Los Angeles, 9 giu. (askanews) – Infuriano le proteste a Los Angeles contro la repressione dell’immigrazione voluta da Donald Trump e la sua decisione di dispiegare la Guardia Nazionale contro la volontà dei leader eletti dello Stato.
Le forze dell’ordine si sono scontrate con i manifestanti, mentre la polizia ha usato gas lacrimogeni e “munizioni non letali” per disperdere enormi folle di persone.
Da tre giorni migliaia di abitanti hanno invaso le strade intorno al municipio, al tribunale federale e a un centro di detenzione dove sono trattenuti i manifestanti arrestati.
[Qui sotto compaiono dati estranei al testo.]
Lemma merged_splice l b p es :
  log_wf l → baseIndex l = Some b → b < p → p ≤ b + lenN l → consecutive p es → p + lenN es < u64_size →
  p = b + lenN l ∨ (∃ en, en ∈ es ∧ conflicts l b en) → merged l b p es (spliced l b p es).
Proof.
  intros Hwf Hb Hbp Hpl Hes Hr Hor. split; [by apply spliced_wf|]. split; [by apply spliced_base|].
  split; [intros; by apply spliced_below|]. split; [intros; by apply spliced_above|].
  split; [|right; by exists p, es]. destruct Hor as [->|?]; [left|by right]. unfold spliced. exists es. f_equal. apply take_ge. unfold lenN. lia.
Qed.

Section functional.
Context {D SM : Type} `{!Storage D} `{!StateMachine SM} `{!StateStoreSpec D}.
Implicit Types (n : RaftNode SM) (d : D).

Lemma last_some n : log n ≠ [] → ∃ t i, lastLogTerm (log n) = Some t ∧ lastLogIndex (log n) = Some i.
Proof.
  intros Hl. unfold lastLogTerm, lastLogIndex, lastEntry. destruct (last (log n)) as [x|] eqn:Hx; [by eexists _, _|].
  by apply last_None in Hx.
Qed.

(** A save that returned is on disk. *)
Lemma saved hs d :
  HS_CurrentTerm hs < u64_size → name_ok (HS_VotedFor hs) = true → ready d → io_res (SaveHardState hs d) = inr tt →
  ready (io_disk (SaveHardState hs d)) ∧ hard (io_disk (SaveHardState hs d)) = hs.
Proof. intros Ht Hv Hd Hr. destruct (SaveHardState_spec hs d Ht Hv Hd) as [_ H]. by apply (H tt). Qed.

(** The save of the node's hard state to [d] failed, and left the disk of [x]. *)
Definition save_fails d (x : Ctx D SM) : Prop :=
  ∃ err, io_res (SaveHardState (node_hs (rn x)) d) = inl err ∧ disk x = io_disk (SaveHardState (node_hs (rn x)) d).

(** [d1] is [d], or a save to [d] succeeded and left it. *)
Definition saved_once d d1 : Prop :=
  d1 = d ∨ ∃ hs, io_res (SaveHardState hs d) = inr tt ∧ d1 = io_disk (SaveHardState hs d).

(** The first save to [d], or the one after it, failed. *)
Definition save_failed d (x : Ctx D SM) : Prop := ∃ d1, saved_once d d1 ∧ save_fails d1 x.

(** Adopting a newer term. *)
Lemma adopt_spec n d cr o e t :
  ready d → hard d = node_hs n → t < u64_size →
  match when (currentTerm n <? t) (becomeFollowerLocked t) e (mkCtx n d cr o) with
  | Ret _ x =>
    ready (disk x) ∧ hard (disk x) = node_hs (rn x) ∧ currentTerm (rn x) = N.max (currentTerm n) t ∧
    votedFor (rn x) = (if currentTerm n <? t then None_ else votedFor n) ∧
    log (rn x) = log n ∧ commitIndex (rn x) = commitIndex n ∧ saved_once d (disk x)
  | Panic _ x => save_fails d x
  end.
Proof.
  intros Hd Hh Ht. unfold becomeFollowerLocked, persistLocked, resetElectionTimerLocked. run_m.
  destruct (currentTerm n <? t) eqn:Hlt; cbn; [rewrite Hlt; cbn; apply N.ltb_lt in Hlt|apply N.ltb_ge in Hlt; split_and!; (done || lia || by left)].
  destruct (io_res (SaveHardState _ d)) as [err|[]] eqn:Hs; cbn; [by exists err|].
  destruct (saved (mkHardState t None_) d Ht name_ok_none Hd Hs) as [? ?].
  split_and!; try (done || lia). right. by eexists.
Qed.

(** Recording a vote. *)
Lemma cast_spec n d cr o e v :
  ready d → currentTerm n < u64_size → name_ok v = true →
  match (modify (λ n, n <| votedFor := v |>) ;; persistLocked ;; resetElectionTimerLocked) e (mkCtx n d cr o) with
  | Ret _ x =>
    hard (disk x) = node_hs (rn x) ∧ currentTerm (rn x) = currentTerm n ∧ votedFor (rn x) = v ∧
    log (rn x) = log n ∧ commitIndex (rn x) = commitIndex n
  | Panic _ x => save_fails d x
  end.
Proof.
  intros Hd Ht Hv. unfold persistLocked, resetElectionTimerLocked. run_m. cbn.
  destruct (io_res (SaveHardState _ d)) as [err|[]] eqn:Hs; cbn; [by exists err|].
  by destruct (saved (mkHardState (currentTerm n) v) d Ht Hv Hd Hs) as [? ?].
Qed.

(** C20. RequestVote, in full: a running node grants its vote exactly when the
    candidate's term is not older than its own, the candidate's log is at least
    as up-to-date, and it has not voted for anyone else in that term.  The reply
    carries the term the node is in afterwards, the larger of the two; log and
    commitIndex are untouched; and a granted vote is in the stored hard state
    when the section returns.  It does not return only if a save it made, of the
    new term or of the vote, failed. *)
Theorem request_vote_spec n d e args :
  log n ≠ [] → ready d → hard d = node_hs n →
  RVA_Term args < u64_size → name_ok (RVA_CandidateID args) = true →
  match HandleRequestVote args e (mkCtx n d [] []) with
  | Ret r x =>
    RVR_VoteGranted r = grants n args ∧ RVR_Term r = currentTerm (rn x) ∧
    currentTerm (rn x) = (if stopped n then currentTerm n else N.max (currentTerm n) (RVA_Term args)) ∧
    log (rn x) = log n ∧ commitIndex (rn x) = commitIndex n ∧ hard (disk x) = node_hs (rn x) ∧
    (grants n args = true → hard (disk x) = mkHardState (RVA_Term args) (RVA_CandidateID args))
  | Panic _ x => save_failed d x
  end.
Proof.
  intros Hlog Hd Hh Ht Hc. destruct (last_some n Hlog) as (lt & li & HlT & HlI). unfold grants. rewrite HlT, HlI. change (default 0 (Some lt)) with lt. change (default 0 (Some li)) with li.
  unfold HandleRequestVote. cbv [mbind m_mbind m_bind mret m_mret m_ret get]. cbn [rn].
  destruct (stopped n); [done|].
  pose proof (adopt_spec n d [] [] e (RVA_Term args) Hd Hh Ht) as Ha.
  destruct (when _ _ e _) as [u x|w x]; [|exists d; by split; [left|]].
  destruct Ha as (Hr & Hh' & Hterm & Hvote & Hl & Hci & Honce). rewrite Hl, HlT, HlI, Hterm. cbn [index m_ret default negb andb].
  destruct (N.ltb_spec (RVA_Term args) (N.max (currentTerm n) (RVA_Term args))) as [Hold|Hnew].
  { rewrite (proj2 (N.leb_gt (currentTerm n) _)) by lia. cbn. rewrite Hterm. split_and!; (done || lia). }
  rewrite (proj2 (N.leb_le (currentTerm n) _)) by lia. cbn [andb].
  destruct (upToDate _ _ lt li); cbn [negb andb]; [|cbn; rewrite ?Hterm; split_and!; (done || lia)].
  assert (currentTerm (rn x) = RVA_Term args) as Hcur by lia.
  assert ((String.eqb (votedFor (rn x)) None_ || String.eqb (votedFor (rn x)) (RVA_CandidateID args)) =
          ((currentTerm n <? RVA_Term args) || String.eqb (votedFor n) None_ || String.eqb (votedFor n) (RVA_CandidateID args))) as ->.
  { rewrite Hvote. by destruct (currentTerm n <? RVA_Term args). }
  destruct (_ || _ || _); [|cbn; rewrite ?Hterm; split_and!; (done || lia)].
  pose proof (cast_spec (rn x) (disk x) (crash x) (out x) e (RVA_CandidateID args) Hr ltac:(lia) Hc) as Hv.
  cbv [mbind m_mbind m_bind] in Hv. destruct x as [n1 d1 cr1 o1]. cbn [rn disk crash out] in *.
  destruct (modify _ e _) as [? y|]; [|by exists d1]. destruct (persistLocked e y) as [? z|]; [|by exists d1].
  destruct (resetElectionTimerLocked e z) as [? w|]; [|by exists d1].
  destruct Hv as (Hh2 & Ht2 & Hv2 & Hl2 & Hc2).
  cbn [RVR_Term RVR_VoteGranted]. split_and!; try done; [lia|lia|congruence|congruence|]. intros _. rewrite Hh2. unfold node_hs. congruence.
Qed.

(** *** The commit rule *)

(** C22. The commit rule: on a leader, advanceCommitIndexLocked returns, changes at
    most commitIndex, and moves it to the greatest index of the leader's own
    term that a majority holds, if there is one above it: never to an entry of
    an older term, never backwards, and never short of what could be
    committed. *)
Theorem commit_rule n d e b last :
  state n = Leader → log_wf (log n) → termsUpTo (log n) (currentTerm n) →
  baseIndex (log n) = Some b → lastLogIndex (log n) = Some last → b ≤ commitIndex n →
  ∃ ci o, advanceCommitIndexLocked e (mkCtx n d [] []) = Ret tt (mkCtx (n <| commitIndex := ci |>) d [] o) ∧
    (ci = commitIndex n ∨ (commitIndex n < ci ∧ committable (log n) (currentTerm n) (peers n) (matchIndex n) ci ∧
                           o = [Signal])) ∧
    ∀ j, ci < j → j ≤ last → ¬ committable (log n) (currentTerm n) (peers n) (matchIndex n) j.
Proof.
  intros Hst Hwf Hs Hb Hl Hci. unfold advanceCommitIndexLocked. run_m. rewrite Hst, Hl. rewrite bool_decide_true by done.
  cbn [negb]. rewrite (log_wf_last _ Hwf b Hb) in Hl. injection Hl as <-. destruct (log_wf_range _ Hwf b Hb).
  destruct (commitScan_spec (log n) b (commitIndex n) (currentTerm n) (peers n) (matchIndex n) _ (b + lenN (log n) - 1)
    Hwf Hb Hs Hci ltac:(lia) eq_refl) as (r & Hr & Hspec).
  rewrite Hr. destruct r as [m|].
  - destruct Hspec as (? & ? & ? & ?). exists m, [Signal]. split; [done|]. split; [by right|done].
  - exists (commitIndex n), []. split; [by destruct n|]. split; [by left|done].
Qed.

(** *** AppendEntries *)

(** The append of [es] to [d] failed, and left the disk of [x]. *)
Definition append_fails es d (x : Ctx D SM) : Prop :=
  ∃ err, io_res (AppendEntries es d) = inl err ∧ disk x = io_disk (AppendEntries es d).

(** The truncation of [d] failed, or the append after it. *)
Definition replace_fails from es d (x : Ctx D SM) : Prop :=
  match io_res (TruncateSuffix from d) with
  | inl _ => disk x = io_disk (TruncateSuffix from d)
  | inr _ => append_fails es (io_disk (TruncateSuffix from d)) x
  end.

(** Appending the last of [es] to [d] failed, or putting them in the place of others. *)
Definition append_failed es d (x : Ctx D SM) : Prop :=
  ∃ es', es' `suffix_of` es ∧ (append_fails es' d x ∨ ∃ from, replace_fails from es' d x).

Lemma append_failed_cons en es d x : append_failed es d x → append_failed (en :: es) d x.
Proof. intros (es' & ? & ?). exists es'. split; [by apply suffix_cons_r|done]. Qed.

Lemma append_returns n d e es cr o :
  match appendLogLocked es e (mkCtx n d cr o) with
  | Ret _ x => rn x = n <| log := log n ++ es |>
  | Panic _ x => append_fails es d x
  end.
Proof.
  unfold appendLogLocked. run_m. destruct (HasLogStore (cfg n)); [|done].
  cbn [disk crash out rn]. destruct (io_res (AppendEntries es d)) as [err|] eqn:Hr; [|done]. by exists err.
Qed.

Lemma truncate_append_returns n d e from es b cr o :
  log_wf (log n) → baseIndex (log n) = Some b → b ≤ from → from ≤ b + lenN (log n) →
  match (truncateLogLocked from ;; appendLogLocked es) e (mkCtx n d cr o) with
  | Ret _ x => rn x = n <| log := spliced (log n) b from es |>
  | Panic _ x => replace_fails from es d x
  end.
Proof.
  intros Hwf Hb H1 H2.
  cbv [mbind m_mbind m_bind]. unfold truncateLogLocked, replace_fails.
  cbv [mbind m_mbind m_bind get modify must try when index m_ret]. cbn [rn].
  rewrite (truncated_in_range _ Hwf b from Hb H1 H2). destruct (HasLogStore (cfg n)) eqn:Hst; cbn [disk].
  - destruct (io_res (TruncateSuffix from d)) as [err|]; [done|]. cbn [crash out disk rn upd].
    pose proof (append_returns (n <| log := take (N.to_nat (from - b)) (log n) |>) (io_disk (TruncateSuffix from d)) e es
      (cr ++ io_mid (TruncateSuffix from d) ++ [io_disk (TruncateSuffix from d)]) o) as H.
    cbn in H |- *. destruct (appendLogLocked _ _ _); [|exact H]. rewrite H. by destruct n.
  - unfold appendLogLocked. run_m. cbn. rewrite Hst. by destruct n.
Qed.

Lemma appendWalk_spec d e es : ∀ n b p cr o,
  log_wf (log n) → baseIndex (log n) = Some b → consecutive p es → p ≤ b + lenN (log n) →
  p + lenN es < u64_size →
  match appendWalk b es e (mkCtx n d cr o) with
  | Ret _ x => rn x = n <| log := log (rn x) |> ∧ merged (log n) b p es (log (rn x))
  | Panic _ x => append_failed es d x ∨ ∃ en, en ∈ es ∧ conflicts (log n) b en ∧ Index en ≤ commitIndex n
  end.
Proof.
  induction es as [|en es IH]; intros n b p cr o Hwf Hb Hes Hp Hr.
  { cbn. split; [by destruct n|]. split; [done|]. split; [done|]. split; [done|].
    split; [by intros ? ?%elem_of_nil|]. split; by left. }
  pose proof Hes as [Hi Hes']. rewrite lenN_cons in Hr.
  assert (p + 1 ≤ b + lenN (log n) → (∀ l', merged (log n) b (p + 1) es l' → merged (log n) b p (en :: es) l') →
    match appendWalk b es e (mkCtx n d cr o) with
    | Ret _ x => rn x = n <| log := log (rn x) |> ∧ merged (log n) b p (en :: es) (log (rn x))
    | Panic _ x => append_failed (en :: es) d x ∨ ∃ x, x ∈ en :: es ∧ conflicts (log n) b x ∧ Index x ≤ commitIndex n
    end) as Hrec.
  { intros Hp' Hm. pose proof (IH n b (p + 1) cr o Hwf Hb Hes' Hp' ltac:(lia)) as H.
    destruct (appendWalk b es e _) as [u x|w x].
    - destruct H as [H1 H2]. auto.
    - destruct H as [?|(x' & ? & ?)]; [left; by apply append_failed_cons|right]. exists x'. split; [by right|done]. }
  destruct (log_wf_range _ Hwf b Hb) as [Hlen1 Hlen2]. cbn [appendWalk]. rewrite Hi.
  destruct (N.leb_spec p b) as [Hle|Hgt]; [apply Hrec; [lia|intros l'; by apply merged_skip]|].
  cbv [mbind m_mbind m_bind get index m_ret]. cbn [rn]. rewrite (log_wf_last _ Hwf b Hb).
  assert (lenN (en :: es) = lenN es + 1) as Hlen by apply lenN_cons.
  destruct (N.leb_spec p (b + lenN (log n) - 1)) as [Hin|Hout].
  - destruct (termAt_in_range _ Hwf b p Hb) as (old & _ & _ & Ht); [lia|lia|]. rewrite Ht.
    destruct (N.eqb_spec (Term old) (Term en)) as [Heq|Hne].
    { apply Hrec; [lia|]. intros l'. apply merged_cons; [done|done|congruence]. }
    assert (conflicts (log n) b en) as Hconf by (split; [lia|]; rewrite Hi; eauto).
    destruct (N.leb_spec p (commitIndex n)).
    { right. exists en. split; [by left|]. split; [done|lia]. }
    pose proof (truncate_append_returns n d e p (en :: es) b cr o Hwf Hb ltac:(lia) ltac:(lia)) as Hx.
    cbv [mbind m_mbind m_bind] in Hx. destruct (truncateLogLocked p e _) as [u y|w y]; [|left; by exists (en :: es); split; [|right; exists p]].
    destruct (appendLogLocked _ e y) as [u' x|w x]; [|left; by exists (en :: es); split; [|right; exists p]]. rewrite Hx. split; [by destruct n|].
    cbn. apply merged_splice; [done|done|lia|lia|done|lia|]. right. exists en. split; [by left|done].
  - pose proof (append_returns n d e (en :: es) cr o) as H. destruct (appendLogLocked _ e _) as [u x|w x]; [|left; by exists (en :: es); split; [|left]].
    rewrite H. split; [by destruct n|]. cbn. replace (log n ++ en :: es) with (spliced (log n) b p (en :: es)).
    + apply merged_splice; [done|done|lia|lia|done|lia|left; lia].
    + unfold spliced. f_equal. apply take_ge. unfold lenN in *. lia.
Qed.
Le proteste hanno anche paralizzato un’importante autostrada cittadina. Secondo il capo del dipartimento di Polizia cittadino (LAPD) Jim McDonnell almeno dieci persone sono state arrestate.
La folla è stata per lo più pacifica. Ma la tensione è esplosa più volte.
Nelle immagini, la Guardia Nazionale respinge i manifestanti e spara gas lacrimogeni per disperderli, quando alcuni hanno cercato di intervenire di fronte agli arresti di immigrati effettuati con mano pesante dalla Polizia Federale per l’Immigrazione (ICE).